» **Exercise requirements**: Among the entries below, please repeat exactly and only the lines from the line containing "w ← set_prev w r (Some p);" to the line containing "do to the rings, for", both lines included.

Collected data entries
(* ===== verification/ContainerRing.v ===== *)
(** Circular lists: src/src/container/ring/ring.rs.

    A handle [Ring] is a shared pointer to a node, here the node's address; the nodes are a map, so
    that every alias of a handle sees every write.  [None] is a panic.  The function given to [Do]
    only looks at the values; the values it is called with are returned in order. *)
From Stdlib Require Import ZArith Lia.
From stdpp Require Import base tactics numbers list list_numbers option fin_maps gmap.
From S2P Require Import Prelude.
Open Scope Z_scope.

Record Inner (V : Type) := mkInner { next : option Z; prev : option Z; value : option V }.
Arguments mkInner {V} _ _ _.
Arguments next {V} _.
Arguments prev {V} _.
Arguments value {V} _.

(** The nodes, and the next address to be given out. *)
Record memory (V : Type) := mkMemory { nodes : gmap Z (Inner V); fresh : Z }.
Arguments mkMemory {V} _ _.
Arguments nodes {V} _.
Arguments fresh {V} _.

Section ring.
  Context {V : Type}.
  Implicit Types w : memory V.

Definition empty_memory : memory V := mkMemory ∅ 1.

Definition alloc w (n : Inner V) : memory V * Z := (mkMemory (<[fresh w := n]> (nodes w)) (fresh w + 1), fresh w).

Definition set_next w (r : Z) (x : option Z) : option (memory V) :=
  n ← nodes w !! r; Some (mkMemory (<[r := mkInner x (prev n) (value n)]> (nodes w)) (fresh w)).
Definition set_prev w (r : Z) (x : option Z) : option (memory V) :=
  n ← nodes w !! r; Some (mkMemory (<[r := mkInner (next n) x (value n)]> (nodes w)) (fresh w)).

(** [Ring::new]. *)
Definition ring_new w : memory V * Z := alloc w (mkInner None None None).

Definition init w (r : Z) : option (memory V * Z) :=
  w ← set_next w r (Some r);
  w ← set_prev w r (Some r);
  Some (w, r).

Definition Next w (r : Z) : option (memory V * Z) :=
  n ← nodes w !! r;
  match next n with None => init w r | Some n => Some (w, n) end.

Definition Prev w (r : Z) : option (memory V * Z) :=
  n ← nodes w !! r;
  if decide (next n = None) then init w r else p ← prev n; Some (w, p).

(** [while k < 0] and [while k > 0]. *)
Fixpoint back w (k : nat) (cur : Z) : option Z :=
  match k with O => Some cur | S k => n ← nodes w !! cur; p ← prev n; back w k p end.
Fixpoint forward w (k : nat) (cur : Z) : option Z :=
  match k with O => Some cur | S k => n ← nodes w !! cur; nx ← next n; forward w k nx end.

Definition Move w (r n : Z) : option (memory V * Z) :=
  x ← nodes w !! r;
  if decide (next x = None) then init w r
  else cur ← (if decide (n < 0) then back w (Z.to_nat (- n)) r else forward w (Z.to_nat n) r); Some (w, cur).

Definition Value w (r : Z) : option (option V) := n ← nodes w !! r; Some (value n).
Definition SetValue w (r : Z) (v : V) : option (memory V) :=
  n ← nodes w !! r; Some (mkMemory (<[r := mkInner (next n) (prev n) (Some v)]> (nodes w)) (fresh w)).

Definition Link w (r s : Z) : option (memory V * Z) :=
  '(w, n) ← Next w r;
  '(w, p) ← Prev w s;
  w ← set_next w r (Some s);
  w ← set_prev w s (Some r);
  w ← set_prev w n (Some p);
  w ← set_next w p (Some n);
  Some (w, n).

(** [n + 1] is an [int]'s sum, checked: it overflows for the largest [int]. *)
Definition Unlink w (r n : Z) : option (memory V * option Z) :=
  if decide (n <= 0) then Some (w, None)
  else
    n1 ← chki64 (n + 1);
    '(w, s) ← Move w r n1;
    '(w, x) ← Link w r s;
    Some (w, Some x).

(** [while cur != r] of [Len]. *)
Fixpoint len_loop (fuel : nat) w (r cur n : Z) : option Z :=
  match fuel with
  | O => None
  | S fuel =>
      if decide (cur = r) then Some n
      else
        x ← nodes w !! cur;
        match next x with Some node => len_loop fuel w r node (n + 1) | None => Some (n + 1) end
  end.

(** A walk visits each node once at most. *)
Definition Len w (r : Z) : option (memory V * Z) :=
  '(w, cur) ← Next w r;
  n ← len_loop (S (size (nodes w))) w r cur 1;
  Some (w, n).

Fixpoint do_loop (fuel : nat) w (r cur : Z) : option (list V) :=
  match fuel with
  | O => None
  | S fuel =>
      if decide (cur = r) then Some []
      else
        x ← nodes w !! cur;
        l ← match next x with Some node => do_loop fuel w r node | None => Some [] end;
        Some (option_list (value x) ++ l)
  end.

Definition Do w (r : Z) : option (memory V * list V) :=
  x ← nodes w !! r;
  '(w, cur) ← Next w r;
  l ← do_loop (S (size (nodes w))) w r cur;
  Some (w, option_list (value x) ++ l).

(** [while i < n], [k] iterations from the node [p] on. *)
Fixpoint new_loop (k : nat) w (p : Z) : option (memory V * Z) :=
  match k with
  | O => Some (w, p)
  | S k =>
      let '(w, x) := alloc w (mkInner None (Some p) None) in
      w ← set_next w p (Some x);
      new_loop k w x
  end.

Definition New w (n : Z) : option (memory V * option Z) :=
  if decide (n <= 0) then Some (w, None)
  else
    let '(w, r) := ring_new w in
    '(w, p) ← new_loop (Z.to_nat (n - 1)) w r;
    w ← set_next w p (Some r);
    w ← set_prev w r (Some p);
    Some (w, Some r).
End ring.
(* ===== verification/ContainerRingSpec.v ===== *)
(** Circular lists: every node is on a ring, and what [Link], [Unlink], [Move], [Len], [Do] and [New]
    do to the rings, for src/src/container/ring/ring.rs. *)
From Stdlib Require Import ZArith Lia.
From stdpp Require Import base tactics numbers list list_numbers option fin_maps gmap sets relations.
From S2P Require Import Prelude ContainerRing.
Open Scope Z_scope.

Section spec.
  Context {V : Type}.
  Implicit Types (w : memory V) (l : list Z) (x y r s : Z).

(** ** The links as functions *)

(** A node that is not initialised is a ring of its own. *)
Definition nx w x : Z := match nodes w !! x with Some n => default x (next n) | None => x end.
Definition pv w x : Z := match nodes w !! x with Some n => default x (prev n) | None => x end.
Definition live w x : Prop := is_Some (nodes w !! x).
Definition val w x : option V := n ← nodes w !! x; value n.

(** Both links of a node are set or none, they stay among the nodes and are inverse. *)
Record good w : Prop := {
  gd_fresh : forall x, live w x -> x < fresh w;
  gd_both : forall x n, nodes w !! x = Some n -> next n = None <-> prev n = None;
  gd_nx : forall x, live w x -> live w (nx w x);
  gd_pv : forall x, live w x -> live w (pv w x);
  gd_pv_nx : forall x, live w x -> pv w (nx w x) = x;
  gd_nx_pv : forall x, live w x -> nx w (pv w x) = x
}.

(** The same rings with the same values. *)
Record same w w' : Prop := {
  sm_nx : forall x, nx w' x = nx w x;
  sm_pv : forall x, pv w' x = pv w x;
  sm_live : forall x, live w' x <-> live w x;
  sm_val : forall x, val w' x = val w x
}.

Definition set_up w x : Prop := exists n y z, nodes w !! x = Some n /\ next n = Some y /\ prev n = Some z.

(** What is pointed to from another node is initialised. *)
Lemma set_up_nx w x : good w -> set_up w x -> set_up w (nx w x).
Proof.
  intros Hg (n & y & z & Hx & Hn & Hp). assert (nx w x = y) as Ey by (unfold nx; by rewrite Hx, Hn). destruct (decide (y = x)) as [->|Hne]; [rewrite Ey; by exists n, x, z|].
  assert (live w x) as Hl by (by eexists). pose proof (gd_nx _ Hg x Hl) as [m Hm]. pose proof (gd_pv_nx _ Hg x Hl) as Hpv. rewrite Ey in *. unfold pv in Hpv. rewrite Hm in Hpv.
  destruct (prev m) as [q|] eqn:Eq; [|by cbn in Hpv]. destruct (next m) as [t|] eqn:Et; [by exists m, t, q|]. pose proof (gd_both _ Hg y m Hm). naive_solver.
Qed.

Lemma set_up_pv w x : good w -> set_up w x -> set_up w (pv w x).
Proof.
  intros Hg (n & y & z & Hx & Hn & Hp). assert (pv w x = z) as Ez by (unfold pv; by rewrite Hx, Hp). destruct (decide (z = x)) as [->|Hne]; [rewrite Ez; by exists n, y, x|].
  assert (live w x) as Hl by (by eexists). pose proof (gd_pv _ Hg x Hl) as [m Hm]. pose proof (gd_nx_pv _ Hg x Hl) as Hnx. rewrite Ez in *. unfold nx in Hnx. rewrite Hm in Hnx.
  destruct (next m) as [q|] eqn:Eq; [|by cbn in Hnx]. destruct (prev m) as [t|] eqn:Et; [by exists m, q, t|]. pose proof (gd_both _ Hg z m Hm). naive_solver.
Qed.

Lemma set_next_ok w r y : live w r -> exists w', set_next w r (Some y) = Some w' /\ fresh w' = fresh w /\ (forall x, nx w' x = if decide (x = r) then y else nx w x) /\ (forall x, pv w' x = pv w x) /\
  (forall x, live w' x <-> live w x) /\ (forall x, val w' x = val w x) /\
  (forall x n, nodes w' !! x = Some n -> exists m, nodes w !! x = Some m /\ prev n = prev m /\ next n = if decide (x = r) then Some y else next m).
Proof.
  intros [n Hn]. unfold set_next. rewrite Hn, some_bind. eexists. split; [done|]. unfold nx, pv, live, val. cbn [nodes fresh]. split_and!; [done|intros x; destruct (decide (x = r)) as [->|Hne]..|].
  all: rewrite ?lookup_insert_eq, ?lookup_insert_ne by done; rewrite ?Hn; try done.
  intros x m. destruct (decide (x = r)) as [->|Hne]; [rewrite lookup_insert_eq; intros [= <-]; by exists n|rewrite lookup_insert_ne by done; intros ->; by exists m].
Qed.

Lemma set_prev_ok w r y : live w r -> exists w', set_prev w r (Some y) = Some w' /\ fresh w' = fresh w /\ (forall x, nx w' x = nx w x) /\ (forall x, pv w' x = if decide (x = r) then y else pv w x) /\
  (forall x, live w' x <-> live w x) /\ (forall x, val w' x = val w x) /\
  (forall x n, nodes w' !! x = Some n -> exists m, nodes w !! x = Some m /\ next n = next m /\ prev n = if decide (x = r) then Some y else prev m).
Proof.
  intros [n Hn]. unfold set_prev. rewrite Hn, some_bind. eexists. split; [done|]. unfold nx, pv, live, val. cbn [nodes fresh]. split_and!; [done|intros x; destruct (decide (x = r)) as [->|Hne]..|].
  all: rewrite ?lookup_insert_eq, ?lookup_insert_ne by done; rewrite ?Hn; try done.
  intros x m. destruct (decide (x = r)) as [->|Hne]; [rewrite lookup_insert_eq; intros [= <-]; by exists n|rewrite lookup_insert_ne by done; intros ->; by exists m].
Qed.

(** ** Operations on the links *)

(** A memory that differs only in which nodes are initialised. *)
Record refreshed w w' : Prop := {
  rf_same : same w w';
  rf_good : good w';
  rf_set_up : forall x, set_up w x -> set_up w' x;
  rf_fresh : fresh w' = fresh w
}.

Lemma refreshed_refl w : good w -> refreshed w w.
Proof. by split. Qed.

Lemma init_ok w r n : good w -> nodes w !! r = Some n -> next n = None -> exists w', init w r = Some (w', r) /\ refreshed w w' /\ set_up w' r.
Proof.
  intros Hg Hn Hx. pose proof (proj1 (gd_both _ Hg r n Hn) Hx) as Hp. unfold init, set_next. rewrite Hn, some_bind, some_bind. unfold set_prev. cbn [nodes fresh]. rewrite lookup_insert_eq, some_bind, some_bind. cbn [next prev value]. rewrite insert_insert_eq.
  eexists. split; [done|]. set (w' := mkMemory _ _). assert (same w w') as Hs.
  { unfold w'. split; unfold nx, pv, live, val; cbn [nodes]; intros x; (destruct (decide (x = r)) as [->|Hne]; [rewrite lookup_insert_eq, Hn; cbn; rewrite ?Hx, ?Hp; try done|by rewrite lookup_insert_ne]). }
  assert (forall x, nodes w' !! x = if decide (x = r) then Some (mkInner (Some r) (Some r) (value n)) else nodes w !! x) as Hw by (intros x; unfold w'; cbn [nodes]; destruct (decide (x = r)) as [->|]; [by rewrite lookup_insert_eq|by rewrite lookup_insert_ne]).
  assert (set_up w' r) as Hr by (eexists _, _, _; rewrite Hw, decide_True by done; done). split; [|done]. destruct Hs as [S1 S2 S3 S4]. destruct Hg as [G1 G2 G3 G4 G5 G6]. split; [done| | |done].
  - split.
    + intros x Hl. apply G1. by apply S3.
    + intros x m. rewrite Hw. destruct (decide (x = r)); [intros [= <-]; done|apply G2].
    + intros x Hl. rewrite S1. apply S3, G3. by apply S3.
    + intros x Hl. rewrite S2. apply S3, G4. by apply S3.
    + intros x Hl. rewrite S1, S2. apply G5. by apply S3.
    + intros x Hl. rewrite S1, S2. apply G6. by apply S3.
  - intros x (m & y & z & Hm & Hy). destruct (decide (x = r)) as [->|Hne]; [done|]. exists m, y, z. by rewrite Hw, decide_False.
Qed.

Lemma Next_ok w r : good w -> live w r -> exists w', Next w r = Some (w', nx w r) /\ refreshed w w' /\ set_up w' r.
Proof.
  intros Hg [n Hn]. unfold Next, nx. rewrite Hn, some_bind. destruct (next n) as [y|] eqn:Ey; [|by apply (init_ok w r n)]. exists w. split_and!; [done|by apply refreshed_refl|]. destruct (prev n) as [z|] eqn:Ez; [by exists n, y, z|].
  pose proof (gd_both _ Hg r n Hn). naive_solver.
Qed.

Lemma Prev_ok w r : good w -> live w r -> exists w', Prev w r = Some (w', pv w r) /\ refreshed w w' /\ set_up w' r.
Proof.
  intros Hg [n Hn]. unfold Prev, pv. rewrite Hn, some_bind. pose proof (gd_both _ Hg r n Hn) as Hb. destruct (decide (next n = None)) as [Ey|Ey]; [rewrite (proj1 Hb Ey); by apply (init_ok w r n)|].
  destruct (prev n) as [z|] eqn:Ez; [|naive_solver]. destruct (next n) as [y|] eqn:Ey'; [|done]. exists w. split_and!; [done|by apply refreshed_refl|by exists n, y, z].
Qed.

(** The four writes of [Link]: [r] to [s], and [p] before [s] to [n] after [r]. *)
Record linked w w' r s : Prop := {
  lk_nx : forall x, nx w' x = if decide (x = pv w s) then nx w r else if decide (x = r) then s else nx w x;
  lk_pv : forall x, pv w' x = if decide (x = nx w r) then pv w s else if decide (x = s) then r else pv w x;
  lk_live : forall x, live w' x <-> live w x;
  lk_val : forall x, val w' x = val w x;
  lk_fresh : fresh w' = fresh w
}.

» **Solved exercise**:
    w ← set_prev w r (Some p);
    Some (w, Some r).
End ring.
(* ===== verification/ContainerRingSpec.v ===== *)
(** Circular lists: every node is on a ring, and what [Link], [Unlink], [Move], [Len], [Do] and [New]
    do to the rings, for src/src/container/ring/ring.rs. *)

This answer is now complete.